Salzgitter blockiert Tiny Houses: Stadtrat lehnt bezahlbare Minihäuser ab
Emma WernerSalzgitter blockiert Tiny Houses: Stadtrat lehnt bezahlbare Minihäuser ab
Ein Antrag zur Einführung von Tiny Houses in Salzgitter ist vom Stadtrat deutlich abgelehnt worden. Der von der DiBo-Fraktion eingebrachte Vorschlag zielte darauf ab, klarere Regeln für den Bau kleiner, bezahlbarer Wohnhäuser zu schaffen.

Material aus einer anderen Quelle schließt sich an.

(** * The MATLAB-to-Python TCP command server ([Python/interface/matlab.py])

    A shallow embedding of [MatlabTcpHandler.handle]: the line parser, the
    verb dispatch, the shared variable dictionary [global_vars], the
    redirection of [sys.stdout] around [/eval], and the three levels of
    [try]/[except] of the command loop.

    Conventions of the embedding.
    - A Python [str] is a [string]; each character stands for one code point
      below 256.
    - The session store [global_vars] is a finite map from names to values.
    - The Python evaluator ([eval], [exec], f-string formatting, [repr]) and
      the [json] module are library code: they are an interface
      ([Interpreter]) the handler is parameterised by.
    - [self.request.sendall], the encoding of a frame, f-string formatting
      and [repr] never fail, and [readline] hands the handler one request
      at a time; the frames a command sends are collected in order.
    - A turn of the loop runs without another thread in between.
    - [logging] calls write to the log only and are left out. *)

From Stdlib Require Import String Ascii List ZArith Lia Bool.
From Stdlib Require Import Decimal DecimalString DecimalZ.
From stdpp Require Import base gmap strings.
Import ListNotations.

(** Text concatenation unfolds on a text that starts with a known character. *)
#[local] Arguments String.append !_ _ / : simpl nomatch.

(** ** Characters and the [str] methods the handler calls *)

Module PyStr.

Definition LF : ascii := "010"%char.
Definition SPACE : ascii := " "%char.
Definition EQUALS : ascii := "="%char.
Definition RBRACKET : ascii := "]"%char.
Definition DQUOTE : ascii := "034"%char.

Definition nl : string := String LF EmptyString.
Definition dquote : string := String DQUOTE EmptyString.

(** [str.isspace] on one code point below 256: TAB..CR, FS..US, space,
    NEL and the no-break space. *)
Definition is_space (c : ascii) : bool :=
  let n := nat_of_ascii c in
  ((9 <=? n) && (n <=? 13)) || ((28 <=? n) && (n <=? 32))
  || (n =? 133) || (n =? 160).

Fixpoint lstrip (s : string) : string :=
  match s with
  | EmptyString => EmptyString
  | String c s' => if is_space c then lstrip s' else s
  end.

Fixpoint rstrip (s : string) : string :=
  match s with
  | EmptyString => EmptyString
  | String c s' =>
      match rstrip s' with
      | EmptyString => if is_space c then EmptyString else String c EmptyString
      | r => String c r
      end
  end.

(** [s.strip()] *)
Definition strip (s : string) : string := rstrip (lstrip s).

(** [c in s] for a one-character [c]. *)
Fixpoint contains (c : ascii) (s : string) : bool :=
  match s with
  | EmptyString => false
  | String d s' => Ascii.eqb d c || contains c s'
  end.

(** The text before and after the first [sep] of [s], if there is one. *)
Fixpoint cut (sep : ascii) (s : string) : option (string * string) :=
  match s with
  | EmptyString => None
  | String c s' =>
      if Ascii.eqb c sep then Some (EmptyString, s')
      else match cut sep s' with
           | Some (a, b) => Some (String c a, b)
           | None => None
           end
  end.

(** [s.split(sep, 1)] for a one-character separator: one or two parts. *)
Definition split1 (sep : ascii) (s : string) : list string :=
  match cut sep s with
  | Some (a, b) => [a; b]
  | None => [s]
  end.

Fixpoint starts_with (p s : string) : bool :=
  match p, s with
  | EmptyString, _ => true
  | String a p', String b s' => Ascii.eqb a b && starts_with p' s'
  | String _ _, EmptyString => false
  end.

(** [s.replace(old, new)] for a non-empty [old]: the occurrences of [old]
    are found from left to right and do not overlap. [skip] counts the
    characters of an occurrence already replaced that are still to pass. *)
Fixpoint replace_from (skip : nat) (old new s : string) : string :=
  match s with
  | EmptyString => EmptyString
  | String c s' =>
      match skip with
      | S k => replace_from k old new s'
      | O =>
          if starts_with old s
          then new +:+ replace_from (String.length old - 1) old new s'
          else String c (replace_from 0 old new s')
      end
  end.

(** With an empty [old] Python puts [new] before every character and at
    the end. *)
Fixpoint intersperse (new s : string) : string :=
  match s with
  | EmptyString => new
  | String c s' => new +:+ String c (intersperse new s')
  end.

Definition replace (old new s : string) : string :=
  match old with
  | EmptyString => intersperse new s
  | _ => replace_from 0 old new s
  end.

(** No character of the text is a blank. *)
Fixpoint no_space (s : string) : bool :=
  match s with
  | EmptyString => true
  | String c s' => negb (is_space c) && no_space s'
  end.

Bei der Abstimmung unterstützten lediglich zwei Ratsmitglieder die Idee.
Die DiBo-Gruppe, bestehend aus den ehemaligen AfD-Mitgliedern Thomas Disselhof und Jörg Bogun, argumentierte, dass Tiny Houses praktikable Lösungen für ältere Bürger bieten könnten. Die Häuser seien barrierefrei und deutlich günstiger als der Umbau größerer Immobilien, so die Fraktion. Zudem schlug sie vor, dass Senioren zu große Wohnungen an junge Familien verkaufen könnten, um so die Belastung der städtischen Pflegeeinrichtungen zu verringern.
In ihrem Antrag forderte die Gruppe, Tiny Houses in die Bebauungspläne Salzgitters aufzunehmen. Geplant waren klare Vorschriften für Bau und Aufstellung der Minihäuser. Ziel war es, älteren Menschen das Downsizing zu ermöglichen, ohne dass sie nach dem Auszug der Kinder ihre vertraute Nachbarschaft verlassen müssten.

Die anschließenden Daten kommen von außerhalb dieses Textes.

(** * The two-tier analysis cache of [backend/index.js]

    A shallow embedding of the [POST /api/analyze] handler and of
    [analyzeGap] ([backend/services/ai.js]), together with the properties
    of the content-addressed cache that sits in front of the AI call.

    Conventions of the embedding:
    - a JavaScript string is a Rocq [string] read as a sequence of UTF-16
      code units below 256 (the Latin-1 range); [String.length] is then the
      JavaScript [length]; [Utf16] derives the key of a string of any code
      units, and agrees with this on the Latin-1 range;
    - 32-bit words of the digest are [Z] with the wrap-around written out;
    - the handler is a program over the calls it makes (hashing, the
      in-process [Map], the clock, Prisma, the generative model), so that a
      run yields the response, the final state and the list of calls made;
    - console output is not modelled. *)

From Stdlib Require Import ZArith List String Ascii Bool Lia QArith.
From stdpp Require Import base strings gmap.

Set Warnings "-register-all".

Local Open Scope Z_scope.

(** ** JavaScript strings *)

Module JsString.

Definition code (c : ascii) : Z := Z.of_nat (nat_of_ascii c).

Definition of_code (z : Z) : ascii := ascii_of_nat (Z.to_nat z).

(** [WhiteSpace] and [LineTerminator] code units below 256: TAB, LF, VT,
    FF, CR, SP and NBSP. *)
Definition is_white (c : ascii) : bool :=
  let n := code c in
  ((9 <=? n) && (n <=? 13)) || (n =? 32) || (n =? 160).

Fixpoint trimStart (s : string) : string :=
  match s with
  | EmptyString => EmptyString
  | String c s' => if is_white c then trimStart s' else s
  end.

Fixpoint trimEnd (s : string) : string :=
  match s with
  | EmptyString => EmptyString
  | String c s' =>
      match trimEnd s' with
      | EmptyString => if is_white c then EmptyString else String c EmptyString
      | t => String c t
      end
  end.

(** [String.prototype.trim] *)
Definition trim (s : string) : string := trimEnd (trimStart s).

(** Lower-case mapping of one code unit: A-Z, and U+00C0-U+00DE save
    the multiplication sign U+00D7. *)
Definition lower (c : ascii) : ascii :=
  let n := code c in
  if ((65 <=? n) && (n <=? 90))
     || ((192 <=? n) && (n <=? 222) && negb (n =? 215))
  then of_code (n + 32) else c.

(** [String.prototype.toLowerCase] *)
Fixpoint toLowerCase (s : string) : string :=
  match s with
  | EmptyString => EmptyString
  | String c s' => String (lower c) (toLowerCase s')
  end.

Fixpoint startsWith (p s : string) : bool :=
  match p, s with
  | EmptyString, _ => true
  | String a p', String b s' => Ascii.eqb a b && startsWith p' s'
  | String _ _, EmptyString => false
  end.

(** [String.prototype.includes] *)
Fixpoint includes (needle s : string) : bool :=
  startsWith needle s
  || match s with
     | EmptyString => false
     | String _ s' => includes needle s'
     end.

(** [s.slice(0, n)] for [0 <= n] *)
Fixpoint slice0 (n : Z) (s : string) : string :=
  match s with
  | EmptyString => EmptyString
  | String c s' => if 0 <? n then String c (slice0 (n - 1) s') else EmptyString
  end.

Fixpoint drop (n : nat) (s : string) : string :=
  match n, s with
  | S n', String _ s' => drop n' s'
  | _, _ => s
  end.

(** UTF-8 encoding, as [hash.update(string)] applies it. *)
Fixpoint utf8 (s : string) : list Z :=
  match s with
  | EmptyString => []
  | String c s' =>
      let n := code c in
      if n <? 128 then n :: utf8 s'
      else Z.lor 192 (Z.shiftr n 6) :: Z.lor 128 (Z.land n 63) :: utf8 s'
  end.

End JsString.

(** ** SHA-256 (FIPS 180-4), the digest behind [crypto.createHash('sha256')] *)

Module SHA256.

Definition w32 (x : Z) : Z := x mod 2 ^ 32.

Definition rotr (n x : Z) : Z :=
  Z.lor (Z.shiftr x n) (w32 (Z.shiftl x (32 - n))).

Definition Ch (x y z : Z) : Z :=
  Z.lxor (Z.land x y) (Z.land (Z.lnot x) z).

Definition Maj (x y z : Z) : Z :=
  Z.lxor (Z.lxor (Z.land x y) (Z.land x z)) (Z.land y z).

Definition Sigma0 (x : Z) : Z :=
  Z.lxor (Z.lxor (rotr 2 x) (rotr 13 x)) (rotr 22 x).

Definition Sigma1 (x : Z) : Z :=
  Z.lxor (Z.lxor (rotr 6 x) (rotr 11 x)) (rotr 25 x).

Definition sigma0 (x : Z) : Z :=
  Z.lxor (Z.lxor (rotr 7 x) (rotr 18 x)) (Z.shiftr x 3).

Definition sigma1 (x : Z) : Z :=
  Z.lxor (Z.lxor (rotr 17 x) (rotr 19 x)) (Z.shiftr x 10).

(** The first 64 primes. *)
Definition is_prime (n : Z) : bool :=
  forallb (fun d => negb (n mod Z.of_nat d =? 0)) (seq 2 (Z.to_nat n - 2)).

Definition primes : list Z := filter is_prime (map Z.of_nat (seq 2 310)).

(** The integer cube root, one bit at a time from bit [bits - 1] down. *)
Fixpoint cube_root (bits : nat) (n r : Z) : Z :=
  match bits with
  | O => r
  | S b =>
      let c := r + 2 ^ Z.of_nat b in
      if c * c * c <=? n then cube_root b n c else cube_root b n r
  end.

(** The first 32 bits of the fractional part of the cube root, and of the
    square root, of [p]. *)
Definition frac_cbrt (p : Z) : Z := w32 (cube_root 35 (p * 2 ^ 96) 0).

Definition frac_sqrt (p : Z) : Z := w32 (Z.sqrt (p * 2 ^ 64)).

(** The round constants. *)
Definition K : list Z := map frac_cbrt primes.

(** The eight working variables, and the chaining value. *)
Record Regs := mkRegs
  { ra : Z; rb : Z; rc : Z; rd : Z; re : Z; rf : Z; rg : Z; rh : Z }.

(** The initial hash value. *)
Definition H0 : Regs :=
  mkRegs (frac_sqrt 2) (frac_sqrt 3) (frac_sqrt 5) (frac_sqrt 7)
         (frac_sqrt 11) (frac_sqrt 13) (frac_sqrt 17) (frac_sqrt 19).

(** Padding: a 1 bit, zeros up to 56 modulo 64, the bit length on 64 bits. *)
Definition be_bytes (n : nat) (x : Z) : list Z :=
  map (fun i => Z.land (Z.shiftr x (8 * Z.of_nat i)) 255) (rev (seq 0 n)).

Definition pad (msg : list Z) : list Z :=
  let len := Z.of_nat (List.length msg) in
  msg ++ 128 :: repeat 0 (Z.to_nat ((55 - len) mod 64)) ++ be_bytes 8 (8 * len).

Fixpoint words (fuel : nat) (bs : list Z) : list Z :=
  match fuel, bs with
  | S fuel', b0 :: b1 :: b2 :: b3 :: rest =>
      (((b0 * 256 + b1) * 256 + b2) * 256 + b3) :: words fuel' rest
  | _, _ => []
  end.

Fixpoint blocks (fuel : nat) (ws : list Z) : list (list Z) :=
  match fuel, ws with
  | S fuel', _ :: _ => firstn 16 ws :: blocks fuel' (skipn 16 ws)
  | _, _ => []
  end.

(** Message schedule: [win] holds the sixteen most recent words. *)
Definition next_word (win : list Z) : Z :=
  w32 (sigma1 (nth 14 win 0) + nth 9 win 0 + sigma0 (nth 1 win 0) + nth 0 win 0).

Fixpoint schedule (n : nat) (win : list Z) : list Z :=
  match n, win with
  | S n', w0 :: rest => w0 :: schedule n' (rest ++ [next_word win])
  | _, _ => []
  end.

Definition round (r : Regs) (kw : Z * Z) : Regs :=
  let t1 := rh r + Sigma1 (re r) + Ch (re r) (rf r) (rg r) + fst kw + snd kw in
  let t2 := Sigma0 (ra r) + Maj (ra r) (rb r) (rc r) in
  mkRegs (w32 (t1 + t2)) (ra r) (rb r) (rc r)
         (w32 (rd r + t1)) (re r) (rf r) (rg r).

Trotz dieser Argumente stimmte der Stadtrat mit großer Mehrheit gegen den Vorschlag. Nur zwei Mitglieder unterstützten den Antrag, sodass das Vorhaben keine Zukunft hat.

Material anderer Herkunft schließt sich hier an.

(** X1: when every vertex of a polygon of two or more vertices lies on a
    row of the table, each of its [n] sides, the closing side from the last
    vertex to the first included, puts exactly one edge into the table: the
    side at index [i] is binned, and the table holds [n] edges in all. *)
Theorem table_one_edge_per_side (p : list Point2D) (maxHeight : Z) :
  (2 <= length p)%nat -> withinTable maxHeight p ->
  (forall i, (i < length p)%nat ->
     exists r e, edgeEntry p maxHeight i = Some (r, e)
                 /\ In e (bucket (buildEdgeTable p maxHeight) r))
  /\ length (concat (buildEdgeTable p maxHeight)) = length p.
Proof.
  intros Hn Hw. split.
  - intros i Hi.
    destruct (edgeEntry p maxHeight i) as [[r e]|] eqn:He.
    + exists r, e. split; auto. eapply edgeEntry_binned; eauto.
    + exfalso. eapply edgeEntry_within; eauto.
  - rewrite buildEdgeTable_fold by auto.
    rewrite fold_pushEntry_count.
    + assert (H0 : concat (emptyEdgeTable maxHeight) = []).
      { unfold emptyEdgeTable.
        induction (Z.to_nat maxHeight); simpl; auto. }
      rewrite H0. simpl. rewrite somes_all.
      * unfold entriesOf. rewrite length_map, length_seq. reflexivity.
      * intros o Ho. unfold entriesOf in Ho. apply in_map_iff in Ho.
        destruct Ho as [i [<- Hi]]. apply in_seq in Hi.
        apply edgeEntry_within; auto. lia.
    + intros r e H. rewrite emptyEdgeTable_size.
      apply entriesOf_rows in H. lia.
Qed.

Lemma table_one_edge_per_side_witness :
  (2 <= length ell)%nat /\ withinTable 12 ell
  /\ length (concat (buildEdgeTable ell 12)) = length ell.
Proof.
  assert (H1 : (2 <= length ell)%nat) by (simpl; lia).
  assert (H2 : withinTable 12 ell).
  { intros v Hv. simpl in Hv.
    repeat (destruct Hv as [<-|Hv]; [simpl; lia|]). destruct Hv. }
  split; [exact H1|]. split; [exact H2|].
  exact (proj2 (@table_one_edge_per_side ell 12 H1 H2)).
Defined.

(** X2: the table has [max(0, maxHeight)] buckets whatever the polygon; a
    row outside the table holds no edge; with fewer than two vertices every
    bucket is empty; otherwise bucket [y] holds exactly the edges that the
    loop over the sides pushed with row [y], in the order of the sides. *)
Theorem edge_table_buckets (p : list Point2D) (maxHeight : Z) :
  tableSize (buildEdgeTable p maxHeight) = Z.max 0 maxHeight
  /\ (forall y, y < 0 \/ maxHeight <= y ->
        bucket (buildEdgeTable p maxHeight) y = [])
  /\ ((length p < 2)%nat ->
        forall y, bucket (buildEdgeTable p maxHeight) y = [])
  /\ ((2 <= length p)%nat ->
        forall y,
          bucket (buildEdgeTable p maxHeight) y
          = map snd
              (filter (fun x => fst x =? y)
                 (somes (map (edgeEntry p maxHeight) (seq 0 (length p)))))).
Proof.
  split; [apply buildEdgeTable_size|]. split; [|split].
  - intros y Hy. apply bucket_outside. rewrite buildEdgeTable_size. lia.
  - intros Hn y. unfold buildEdgeTable.
    destruct (Nat.ltb_spec (length p) 2); [|lia]. apply bucket_empty_table.
  - intros Hn y. apply buildEdgeTable_bucket. exact Hn.
Qed.

(** X3: every edge stored in bucket [r] of the table has [r] in
    [0, maxHeight), records [r] as its [minimumY], does not end before [r],
    ends on the row of a polygon vertex, and starts on the row of a polygon
    vertex or on the row after it. *)
Theorem table_edge_invariants (p : list Point2D) (maxHeight r : Z)
    (e : EdgeData) :
  In e (bucket (buildEdgeTable p maxHeight) r) ->
  0 <= r < maxHeight /\ minimumY e = r /\ r <= maximumY e
  /\ (exists v, In v p /\ maximumY e = coordinateY v)
  /\ (exists v, In v p /\ (r = coordinateY v \/ r = coordinateY v + 1)).
Proof.
  intros He. destruct (bucket_entry _ _ _ _ He) as [Hn [i [Hi Hent]]].
  destruct (edgeEntry_row _ _ _ Hent) as [H1 [H2 H3]].
  destruct (edgeEntry_ends _ _ _ Hent) as [H4 H5].
  destruct (endpoints_In p Hi) as [Hlo Hhi].
  repeat split; try assumption; try lia; eauto.
Qed.

Lemma table_edge_invariants_witness :
  In squareRight (bucket (buildEdgeTable square 60) 11)
  /\ 0 <= 11 < 60 /\ minimumY squareRight = 11
  /\ 11 <= maximumY squareRight
  /\ (exists v, In v square /\ maximumY squareRight = coordinateY v)
  /\ (exists v, In v square /\ (11 = coordinateY v \/ 11 = coordinateY v + 1)).
Proof.
  assert (H : In squareRight (bucket (buildEdgeTable square 60) 11))
    by (vm_compute; left; reflexivity).
  split; [exact H|].
  exact (@table_edge_invariants square 60 11 squareRight H).
Defined.

(** X4: [calculateInverseSlope] depends on the two points only through
    their difference: moving both by the same integer vector leaves it
    unchanged; and it is [0.0] for two points on the same row. *)
Theorem inverse_slope_translation (dx dy : Z) (point1 point2 : Point2D) :
  calculateInverseSlope
    (mkPoint2D (coordinateX point1 + dx) (coordinateY point1 + dy))
    (mkPoint2D (coordinateX point2 + dx) (coordinateY point2 + dy))
  = calculateInverseSlope point1 point2
  /\ (coordinateY point1 = coordinateY point2 ->
      calculateInverseSlope point1 point2 = Double.zero).
Proof.
  unfold calculateInverseSlope. simpl. split.
  - replace (coordinateX point2 + dx - (coordinateX point1 + dx))
      with (coordinateX point2 - coordinateX point1) by lia.
    replace (coordinateY point2 + dy - (coordinateY point1 + dy))
      with (coordinateY point2 - coordinateY point1) by lia.
    reflexivity.
  - intros ->. rewrite Z.sub_diag. reflexivity.
Qed.

(* ================================================================== *)
(** * Further properties of the two outputs *)

Lemma sorted_const_app (y : Z) (l1 l2 : list Z) :
  (forall z, In z l1 -> z = y) ->
  StronglySorted Z.le l2 -> (forall z, In z l2 -> y <= z) ->
  StronglySorted Z.le (l1 ++ l2).
Proof.
  intros H1 H2 H3. induction l1 as [|a l1 IH]; simpl; auto.
  constructor.
  - apply IH. intros z Hz. apply H1. simpl; auto.
  - apply Forall_forall. intros z Hz.
    rewrite (H1 a) by (simpl; auto). apply in_app_iff in Hz.
    destruct Hz as [Hz|Hz]; [rewrite (H1 z); simpl; auto; lia|auto].
Qed.

(** What an emission step tags with its own row comes out of the loop in
    ascending row order, from the first row the loop visits on. *)
Lemma rows_ascending (Out : Type) (row : Out -> Z)
    (emit : Z -> list EdgeData -> list Out) :
  (forall y aet d, In d (emit y aet) -> row d = y) ->
  forall (tr : list (Z * list EdgeData)) (y : Z) (n : nat),
    map fst tr = rowsFrom y n ->
    StronglySorted Z.le
      (map row (flat_map (fun s => emit (fst s) (snd s)) tr))
    /\ forall d, In d (flat_map (fun s => emit (fst s) (snd s)) tr) ->
                 y <= row d.
Proof.
  intros He. induction tr as [|s tr IH]; intros y n Hm; simpl.
  - split; [constructor|intros d []].
  - destruct n as [|n]; [discriminate|]. simpl in Hm.
    inversion Hm as [[Hs Ht]]. destruct (IH _ _ Ht) as [IH1 IH2]. split.
    + rewrite map_app. apply sorted_const_app with (y := y).
      * intros z Hz. apply in_map_iff in Hz. destruct Hz as [d [<- Hd]].
        rewrite Hs in Hd. eapply He; eauto.
      * exact IH1.
      * intros z Hz. apply in_map_iff in Hz. destruct Hz as [d [<- Hd]].
        specialize (IH2 d Hd). lia.
    + intros d Hd. apply in_app_iff in Hd. destruct Hd as [Hd|Hd].
      * rewrite Hs in Hd. rewrite (He _ _ _ Hd). lia.
      * specialize (IH2 d Hd). lia.
Qed.

(** The rows of the loop of a polygon, from its first row on. *)
Lemma scanTrace_rows (p : list Point2D) (maxHeight : Z)
    (tr : list (Z * list EdgeData)) :
  scanTrace p maxHeight = Some tr ->
  map fst tr
  = rowsFrom (Z.of_nat (skipEmpty (buildEdgeTable p maxHeight))) (length tr).
Proof.
  unfold scanTrace, scanPolygon.
  destruct (length p <? 3)%nat; [intros H; inversion H; reflexivity|].
  destruct (_ <=? _); [intros H; inversion H; reflexivity|].
  intros H. apply (scanLoop_rows _ _ _ _ H).
Qed.

Lemma spanOf_row (maxHeight maxWidth y : Z) (a b : EdgeData) (d : Drawn) :
  In d (spanOf maxHeight maxWidth y a b) -> drawnRow d = y /\ isSpan d = true.
Proof.
  unfold spanOf. destruct (roundX a >? roundX b); case_if;
    intros H; try destruct H as [<-|[]]; try destruct H; simpl; auto.
Qed.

Die Ablehnung bedeutet, dass Tiny Houses vorerst keine offizielle Wohnoption in Salzgitter werden. Die Entscheidung des Rates lässt den bisherigen Ansatz der Stadt zu bezahlbarem und altersgerechtem Wohnen unverändert. Weitere Schritte in dieser Sache wurden nicht angekündigt.